SWINGERCLUB EVAKUIERT – GROSSEINSATZ IM HAMMERTAL

Erstversorgung der verletzten Personen an der Burg Kemnade (Foto: RuhrkanalNEWS)

Hattingen- Dieser Abend endete völlig anders, als sich das so mancher gedacht hatte: Anstatt eines vergnüglichen Schäferstündchens im Swingerclub am Steinenhaus an der Stadtgrenze zwischen Hattingen und Witten, rückten Feuerwehr und Rettungsdienst an. Der Swingerclub musste evakuiert werden. Mehrere Personen kollabierten gegen 21 Uhr.

Im RuhrkanalNEWS Filmbeitrag wurden selbstverständlich Personen unkenntlich gemacht.

Verdacht einer CO-Vergiftung

Relativ schnell war klar: Feuer oder gar eine Explosion sind nicht die Ursache.
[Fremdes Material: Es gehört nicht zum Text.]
(** [held]: the caller of signal or broadcast holds the mutex. *)
Inductive cond_pc :=
| CIdle
| CHeld
| CCount                                        (* wait: before the increment *)
| CWait (w : wait_pc)                           (* in the queue, or entering it *)
| CRelease                                      (* the maintenance is to unlock the mutex *)
| CRelock                                       (* woken: fiber_mutex_lock *)
| CSigLock (held : bool)                        (* signal: before the internal mutex *)
| CSub (held : bool)
| CAdd (held : bool)
| CBcLock (held : bool)                         (* broadcast: likewise *)
| CXchg (held : bool)
| CWake (held : bool) (count wake_count : Z)    (* in fiber_manager_wake_from_mpsc_queue *)
| CUnlock (held : bool).                        (* before the unlock of the internal mutex *)

#[export] Instance cond_pc_eq_dec : EqDecision cond_pc.
Proof. solve_decision. Defined.

Inductive cond_choice := CallLock | CallUnlock | CallWait | CallSignal | CallBroadcast | CGo.

Inductive cond_ev := EvWait (t : nat) | EvSignal (t : nat) | EvBroadcast (t : nat) | EvWoken (f : nat).

(** ** Operations *)

Definition fiber_cond_init (n : nat) : cond_shared := CShared None 0 (wq_init n) None [].

Definition set_mutex (s : cond_shared) (m : option nat) : cond_shared :=
  CShared m (cv_count s) (cv_waiters s) (cv_internal s) (cv_ready s).
Definition set_count (s : cond_shared) (v : Z) : cond_shared :=
  CShared (cv_mutex s) v (cv_waiters s) (cv_internal s) (cv_ready s).
Definition set_internal (s : cond_shared) (m : option nat) : cond_shared :=
  CShared (cv_mutex s) (cv_count s) (cv_waiters s) m (cv_ready s).
Definition set_queue (s : cond_shared) (q : Q) (r : list nat) : cond_shared :=
  CShared (cv_mutex s) (cv_count s) q (cv_internal s) r.

(** The program point a signal or broadcast returns to. *)
Definition back (held : bool) : cond_pc := if held then CHeld else CIdle.

(** Loading the program point after an abstract lock or unlock. *)
Definition take_lock (m : option nat) (t : nat) : option (option nat) := if decide (m = None) then Some (Some t) else None.
Definition give_lock (m : option nat) (t : nat) : option (option nat) := if decide (m = Some t) then Some None else None.

Definition fiber_cond_wait (t : nat) (s : cond_shared) (pc : cond_pc)
    : option (cond_shared * cond_pc * list cond_ev) :=
  match pc with
  | CCount => Some (set_count s (i64 (cv_count s + 1)), CWait WPush, [EvWait t])
  | CWait WParked =>
      if decide (t ∈ cv_ready s)
      then Some (set_queue s (cv_waiters s) (take_ready t (cv_ready s)), CRelock, []) else None
  | CWait w =>
      '(q, w') ← fiber_manager_wait_in_mpsc_queue t w (cv_waiters s);
      Some (set_queue s q (cv_ready s), if decide (w' = WParked) then CRelease else CWait w', [])
  | CRelease => m ← give_lock (cv_mutex s) t; Some (set_mutex s m, CWait WParked, [])
  | CRelock => m ← take_lock (cv_mutex s) t; Some (set_mutex s m, CHeld, [])
  | _ => None
  end.

(** The loop of [fiber_manager_wake_from_mpsc_queue] and the unlock that follow
    in both functions. *)
Definition cond_wake (t : nat) (s : cond_shared) (pc : cond_pc)
    : option (cond_shared * cond_pc * list cond_ev) :=
  match pc with
  | CWake b count wake_count =>
      '(q, ready, again) ← fiber_manager_wake_from_mpsc_queue (i32 count) wake_count (cv_waiters s) (cv_ready s);
      Some (set_queue s q ready, match again with Some wc => CWake b count wc | None => CUnlock b end,
            EvWoken <$> drop (length (cv_ready s)) ready)
  | CUnlock b => m ← give_lock (cv_internal s) t; Some (set_internal s m, back b, [])
  | _ => None
  end.

Definition fiber_cond_signal (t : nat) (s : cond_shared) (pc : cond_pc)
    : option (cond_shared * cond_pc * list cond_ev) :=
  match pc with
  | CSigLock b => m ← take_lock (cv_internal s) t; Some (set_internal s m, CSub b, [])
  | CSub b =>
      let new_val := i64 (cv_count s - 1) in
      Some (set_count s new_val, if Z.leb 0 new_val then CWake b 1 0 else CAdd b, [EvSignal t])
  | CAdd b =>
      let new_val := i64 (cv_count s + 1) in
      if Z.leb 0 new_val then Some (set_count s new_val, CUnlock b, []) else None
  | _ => cond_wake t s pc
  end.

Definition fiber_cond_broadcast (t : nat) (s : cond_shared) (pc : cond_pc)
    : option (cond_shared * cond_pc * list cond_ev) :=
  match pc with
  | CBcLock b => m ← take_lock (cv_internal s) t; Some (set_internal s m, CXchg b, [])
  | CXchg b =>
      let original := cv_count s in
      Some (set_count s 0, if Z.eqb original 0 then CUnlock b else CWake b original 0, [EvBroadcast t])
  | _ => cond_wake t s pc
  end.

Definition fiber_cond_destroy (s : cond_shared) : option (list Z) := wq_destroy (cv_waiters s).

Definition cond_tstep (t : nat) (ch : cond_choice) (s : cond_shared) (pc : cond_pc)
    : option (cond_shared * cond_pc * list cond_ev) :=
  match ch, pc with
  | CallLock, CIdle => m ← take_lock (cv_mutex s) t; Some (set_mutex s m, CHeld, [])
  | CallUnlock, CHeld => m ← give_lock (cv_mutex s) t; Some (set_mutex s m, CIdle, [])
  | CallWait, CHeld => Some (s, CCount, [])
  | CallSignal, CIdle => Some (s, CSigLock false, [])
  | CallSignal, CHeld => Some (s, CSigLock true, [])
  | CallBroadcast, CIdle => Some (s, CBcLock false, [])
  | CallBroadcast, CHeld => Some (s, CBcLock true, [])
  | CGo, (CCount | CWait _ | CRelease | CRelock) => fiber_cond_wait t s pc
  | CGo, (CSigLock _ | CSub _ | CAdd _) => fiber_cond_signal t s pc
  | CGo, (CBcLock _ | CXchg _ | CWake _ _ _ | CUnlock _) => fiber_cond_broadcast t s pc
  | _, _ => None
  end.

Definition cond_conf := conf cond_shared cond_pc.
Definition cond_step := conf_step cond_tstep.
Definition cond_init (n : nat) : cond_conf := Conf (fiber_cond_init n) (replicate n CIdle).

(** ** The abstract condition variable

    The fibers that were signalled and are still to be woken, and the fibers
    that wait, both oldest first. *)
Definition cond_spec (e : cond_ev) (a : list nat * list nat) : option (list nat * list nat) :=
  let '(claimed, waiting) := a in
  match e with
  | EvWait t => Some (claimed, waiting ++ [t])
  | EvSignal _ => match waiting with [] => Some a | x :: rest => Some (claimed ++ [x], rest) end
  | EvBroadcast _ => Some (claimed ++ waiting, [])
  | EvWoken f => match claimed with x :: rest => if decide (f = x) then Some (rest, waiting) else None | [] => None end
  end.

(** ** Invariant *)

Definition cond_wait_of (pc : cond_pc) : option wait_pc :=
  match pc with CWait w => Some w | CRelease => Some WParked | _ => None end.
Definition cond_waits (ths : list cond_pc) (t : nat) : option wait_pc := pc ← ths !! t; cond_wait_of pc.

(** Holding the caller's mutex; holding the internal one. *)
Definition has_mutex (pc : cond_pc) : bool :=
  match pc with
  | CHeld | CCount | CWait WPush | CWait WLink | CRelease => true
  | CSigLock b | CSub b | CAdd b | CBcLock b | CXchg b | CWake b _ _ | CUnlock b => b
  | _ => false
  end.
Definition has_internal (pc : cond_pc) : bool :=
  match pc with CSub _ | CAdd _ | CXchg _ | CWake _ _ _ | CUnlock _ => true | _ => false end.

(** Counted but not yet in the queue; waiters claimed; a decrement to undo. *)
Definition entering (pc : cond_pc) : bool := bool_decide (pc = CWait WPush).
Definition c_owes (pc : cond_pc) : nat := match pc with CWake _ count k => Z.to_nat (count - k) | _ => 0 end.
Definition c_undo (pc : cond_pc) : nat := match pc with CAdd _ => 1 | _ => 0 end.

Definition entrant (c : cond_conf) : list nat :=
  match cv_mutex (shared c) with
  | Some t => match threads c !! t with Some pc => if entering pc then [t] else [] | None => [] end
  | None => []
  end.

Record cond_rel (n : nat) (c : cond_conf) (a : list nat * list nat) (l : list (nat * bool)) : Prop := {
  cr_len : length (threads c) = n;
  cr_repr : wq_repr n (cv_waiters (shared c)) l;
  cr_wq : wq_inv l (cv_ready (shared c)) (cond_waits (threads c));
  cr_mutex : forall t pc, threads c !! t = Some pc -> has_mutex pc = true <-> cv_mutex (shared c) = Some t;
  cr_internal : forall t pc, threads c !! t = Some pc -> has_internal pc = true <-> cv_internal (shared c) = Some t;
  cr_fibers : a.1 ++ a.2 = l.*1 ++ entrant c;
  cr_count : cv_count (shared c) = Z.of_nat (length a.2) - Z.of_nat (sum_list_with c_undo (threads c));
  cr_owed : length a.1 = sum_list_with c_owes (threads c);
  cr_wakes : forall t b count k, threads c !! t = Some (CWake b count k) -> 0 <= k < count /\ count <= Z.of_nat n
}.
Lemma cond_waits_insert ths t pc pc' : ths !! t = Some pc ->
  upd_at t (cond_wait_of pc') (cond_waits ths) (cond_waits (<[t:=pc']> ths)).
Proof.
  intros Ht. unfold cond_waits. split.
  - by rewrite list_lookup_insert_eq by (by eapply lookup_lt_Some).
  - intros i Hi. by rewrite list_lookup_insert_ne.
Qed.

(** The waiting fibers are distinct and waiting. *)
Lemma cond_fibers_wait n c a l : cond_rel n c a l ->
  NoDup (a.1 ++ a.2) /\ forall t, t ∈ a.1 ++ a.2 -> exists w, cond_waits (threads c) t = Some w.
Proof.
  intros HR. rewrite (cr_fibers _ _ _ _ HR). pose proof (cr_wq _ _ _ _ HR) as Hq.
  assert (forall t, t ∈ entrant c -> cond_waits (threads c) t = Some WPush) as Hen.
  { intros t Ht. unfold entrant in Ht. destruct (cv_mutex (shared c)) as [u|]; [|by apply elem_of_nil in Ht].
    destruct (threads c !! u) as [pc|] eqn:Eu; [|by apply elem_of_nil in Ht].
    destruct (entering pc) eqn:E; [|by apply elem_of_nil in Ht]. apply list_elem_of_singleton in Ht as ->.
    unfold entering in E. apply bool_decide_eq_true in E. subst. unfold cond_waits. by rewrite Eu. }
  split.
  - apply NoDup_app. split_and!.
    + pose proof (wqi_nd _ _ _ Hq) as Hn. by apply NoDup_app in Hn as (? & _).
    + intros t H1 H2%Hen. by destruct (wqi_absent _ _ _ _ Hq (or_intror H2)).
    + unfold entrant. destruct (cv_mutex (shared c)); [|constructor]. case_match; [|constructor].
      case_match; [apply NoDup_singleton|constructor].
  - intros t [Ht|Ht%Hen]%elem_of_app; [|eauto]. apply elem_fst in Ht as [Ht|Ht].
    + apply (wqi_link _ _ _ Hq) in Ht. eauto.
    + assert (cond_waits (threads c) t = Some WParked) by (apply (wqi_park _ _ _ Hq); auto). eauto.
Qed.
Was genau es aber ist, steht auch einige Zeit nach dem Beginn des Einsatzes noch nicht fest. Fakt ist: Ein Notlazarett wurde auf dem Parkplatz an der Burg Kemnade aufgebaut. Dort fand die Erstversorgung statt. Immerhin mussten nach Aussagen der Leitstelle etwa 350 Personen evakuiert werden – die meisten von ihnen in einem sehr dürftigen bis gar nicht bekleideten Zustand. Einige Gäste bibberten vor Kälte, deshalb wurden mehrere Linienbusse der BOGESTRA als Notunterkunft bereitgestellt. Rund 160 Einsatzkräfte sind vor Ort, von sieben bis elf Verletzten ist die Rede. Diese seien aber wach und ansprechbar. Im Club werden Messungen durchgeführt um zu klären, was überhaupt passiert ist. Es liegt der Verdacht einer CO-Vergiftung nahe. Die Feuerwehr ging unter schwerem Atemschutz in das Gebäude und veranlasste dementsprechend die Evakuierung. Es wurde Großalarm für den Rettungsdienst im EN-Kreis ausgelöst.

Evakuierung am Steinenhaus (Foto: RuhrkanalNEWS)

Der Besitzer des Swingerclubs soll sich übrigens gut um seine Gäste gekümmert haben. Gegen 23.30 Uhr konnten die Besucher in das Gebäude zurückkehren und sich auch wieder anziehen. Die Lust dürfte ihnen nach diesem Einsatz für heute allerdings vergangen sein. Für die Zeit des Einsatzes war der Straßenbereich um Burg Kemnade sowie der Kreuzungsbereich großräumig abgesperrt. Die Polizeikräfte forderten die zahlreichen Vertreter von Zeitung, Funk und Fernsehen wiederholt auf, keine erkennbaren Bilder der auf der Straße stehenden über 300 Swingerclub-Gäste zu veröffentlichen.